We should not let this cartel culture kill our nation’s soul

Henry Munene

We have just under one year to the next General Election. Slightly over a month ago, then Chief Justice Willy Mutunga famously bowed out of office to pave way for the forthcoming momentous polls. It was a historic breakaway from time-honoured Kenyan tradition; you know, we’d rather die than leave office of our own volition. Before he paved way for a new Judiciary head, Dr Mutunga warned us that Kenya is in the vice-like grip of the underworld.

In other words, the mafia-like cartels that hold the four aces of the economy, politics, business and the law will take much more than Jubilee’s spin and CORD’s populism to break. Before Mutunga, President Uhuru Kenyatta pointed to his office and let us in on the unsettling fact that the tenderprenuers had woven their cobwebs there as well. Below these two high offices lies everyday evidence that institutions meant to serve the country may have at one time been sabotaged for narrow ends.

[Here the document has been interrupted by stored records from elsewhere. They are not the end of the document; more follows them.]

Lemma set_contents_ok s id o sz es :
  state_ok s → s.(objects) !! id = Some o → o.(kind) = KIND_FILE → in_width 64 sz →
  extents_fresh s es → state_ok (set_contents s id o sz es).
Proof.
  intros Hs Ho Hk Hsz [Hed Hec Hen Hef]. pose proof (ok_objects s Hs id o Ho) as Hobj.
  pose proof (data_covered s o Hs Hobj) as Hcov.
  pose proof (extents_covered s es (ok_shape s Hs) (extents_data_in s es Hs Hed)) as Hcov2.
  set (s' := set_contents s id o sz es).
  assert (Hown : ∀ i x, owns s' i x ↔ (i = id ∧ x ∈ blocks_of es) ∨ (i ≠ id ∧ owns s i x)).
  { intros i x. unfold owns. cbn [objects s' set_contents]. setoid_rewrite lookup_insert_Some.
    split; [|naive_solver]. intros (o' & [[<- <-]|[Hne Ho']] & Hx); naive_solver. }
  pose proof Hs as [Hsh Hr Hroot Hids Hnext Hobjs Hdirs Hents Huniq Hdisj Hbits]. split; try done.
  - destruct Hsh as [Hb Hw Hd Ht]. split; try done.
    + cbn [bitmap s' set_contents]. by apply marks_ok, frees_ok.
    + cbn [bitmap s' set_contents]. unfold vlen. rewrite marks_length, frees_length. exact Hw.
  - destruct Hroot as (r & Hr' & Hkr). exists r. cbn [objects s' set_contents].
    rewrite lookup_insert_ne; [done|]. intros ->. simplify_eq. by rewrite Hk in Hkr.
  - intros i [x Hx]. cbn [objects s' set_contents] in Hx.
    apply lookup_insert_Some in Hx as [[<- <-]|[_ Hx]]; by apply Hids.
  - intros i x Hx. cbn [objects s' set_contents] in Hx.
    apply lookup_insert_Some in Hx as [[<- <-]|[_ Hx]]; [|by eapply Hobjs].
    split; cbn [kind size extents]; auto. rewrite Hk. done.
  - intros i. cbn [objects dirs s' set_contents]. rewrite Hdirs.
    destruct (decide (i = id)) as [->|Hne]; [|by rewrite lookup_insert_ne].
    rewrite lookup_insert_eq, Ho. naive_solver.
  - intros p n c k He. destruct (Hents p n c k He) as (Hn & Hc & x & Hx & Hkx).
    split_and!; [done..|]. cbn [objects s' set_contents].
    destruct (decide (c = id)) as [->|Hne]; [|rewrite lookup_insert_ne by done; by exists x].
    eexists. rewrite lookup_insert_eq. split; [done|]. simplify_eq. done.
  - intros i j x [[-> H1]|[Hi H1]]%Hown [[-> H2]|[Hj H2]]%Hown; eauto.
    + by apply Hef in H2.
    + by apply Hef in H1.
  - intros x Hx. cbn [bitmap s' set_contents] in Hx |- *. assert (Hx' : covered (bitmap s) x).
    { eapply covered_length; [|exact Hx]. by rewrite marks_length, frees_length. }
    rewrite bit_marks; cycle 1.
    { eapply Forall_impl; [exact Hcov2|]. intros y. apply covered_length. by rewrite frees_length. }
    { eapply covered_length; [|exact Hx']. by rewrite frees_length. }
    rewrite bit_frees by done. change (reserved s' x) with (reserved s x). setoid_rewrite Hown.
    case_decide as Hnew; [split; [|done]; intros _; right; exists id; by left|].
    case_decide as Hold.
    + split; [done|]. intros [Hres|[i [[_ Hi]|[Hne Hi]]]]; [|done|].
      * exfalso. apply (owned_not_reserved s id x Hs); [by exists o|done].
      * destruct Hne. eapply Hdisj; [exact Hi|]. by exists o.
    + rewrite Hbits by done. split; [|naive_solver]. intros [?|[i Hi]]; [by left|]. right. exists i. right.
      split; [|done]. intros ->. destruct Hi as (o' & Ho' & Hx''). by simplify_eq.
Qed.

(** ** Operations *)

Definition empty_if_dir (s : State) (id : Z) : Prop := ∀ t, s.(dirs) !! id = Some t → t = ∅.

From land-buying companies whose directors keep being bumped off like targets in a video game, to the Sicilian Mafia-like shadowy fellows who reap billions from city garbage, political chaos, tenders and tax evasion rings and Sh50 from bars. We live in age of faith with saboteurs and wheeler dealers. So much that even youngsters have told pollsters they actually admire people who steal public cash and generally swim in dirty money. I mean, if those who stole exams got As today and now live off the top layer of the national broth, how can we convince our young ones otherwise? A man goes up to Standard Seven and thanks to the Luthuli Avenue underworld, he gets papers showing he is some expert in some field or other. He goes ahead to set up a ghost, briefcase company with some non-existent physical address and gets so many tenders he can sit back and retire to a life of playing sponsor to many mindbogglingly beautiful but unemployed campus graduates.

And a girl, after realising clients flee at the sight of her at the salon where she works, retreats to some shadowy body-figure surgeon for a facelift. She gets jabs in all the right places and voila, the next time you see her she is a tint-less socialite. Rich men with morals of an alley cat start hovering around her like houseflies around muck. Before you know it, she is driving better cars than some top-notch CEOs. And good luck with your moth-eaten campaign to have young girls work hard in school and get jobs after they read a socialite’s rags-to-obscene-wealth story on social media!

We live in a modern-day jungle where money, in place of brawn in olden days, has become the be-all end-all of survival. If you can come by it somehow, we seem to have resolved, it will get out of whatever rut the method of its acquisition may land you in. It may seem perfect and fair, until you see where it leads.

In the fullness of time, the cartel culture leads to a situation where the filthy rich epitomise impunity, and where those who are not lucky only have faith are at the mercy of those who have it. And, if you live in this country, you have seen the signs. A man elopes with a poor man’s wife and there is nothing “the poor bugger” can do.

A man steals a poor man’s property and the peasant has no chance against the expensive lawyers, cost of suit, fare to court and the power of greased palms.  A rich woman snatches your son and uses him as she pleases and you can go jump into the lake. Dear friends, if money, whether genuinely earned or acquired through sleight-of-hand, eventually trumps faith in our institutions, from that day there will be no turning back. Even the poor remain with one thing - pride. And the moment they start asserting their pride their own way after all institutions have looked the other way, we will be firmly stuck in a modern version of Thomas Hobbes’s State of nature. Google that!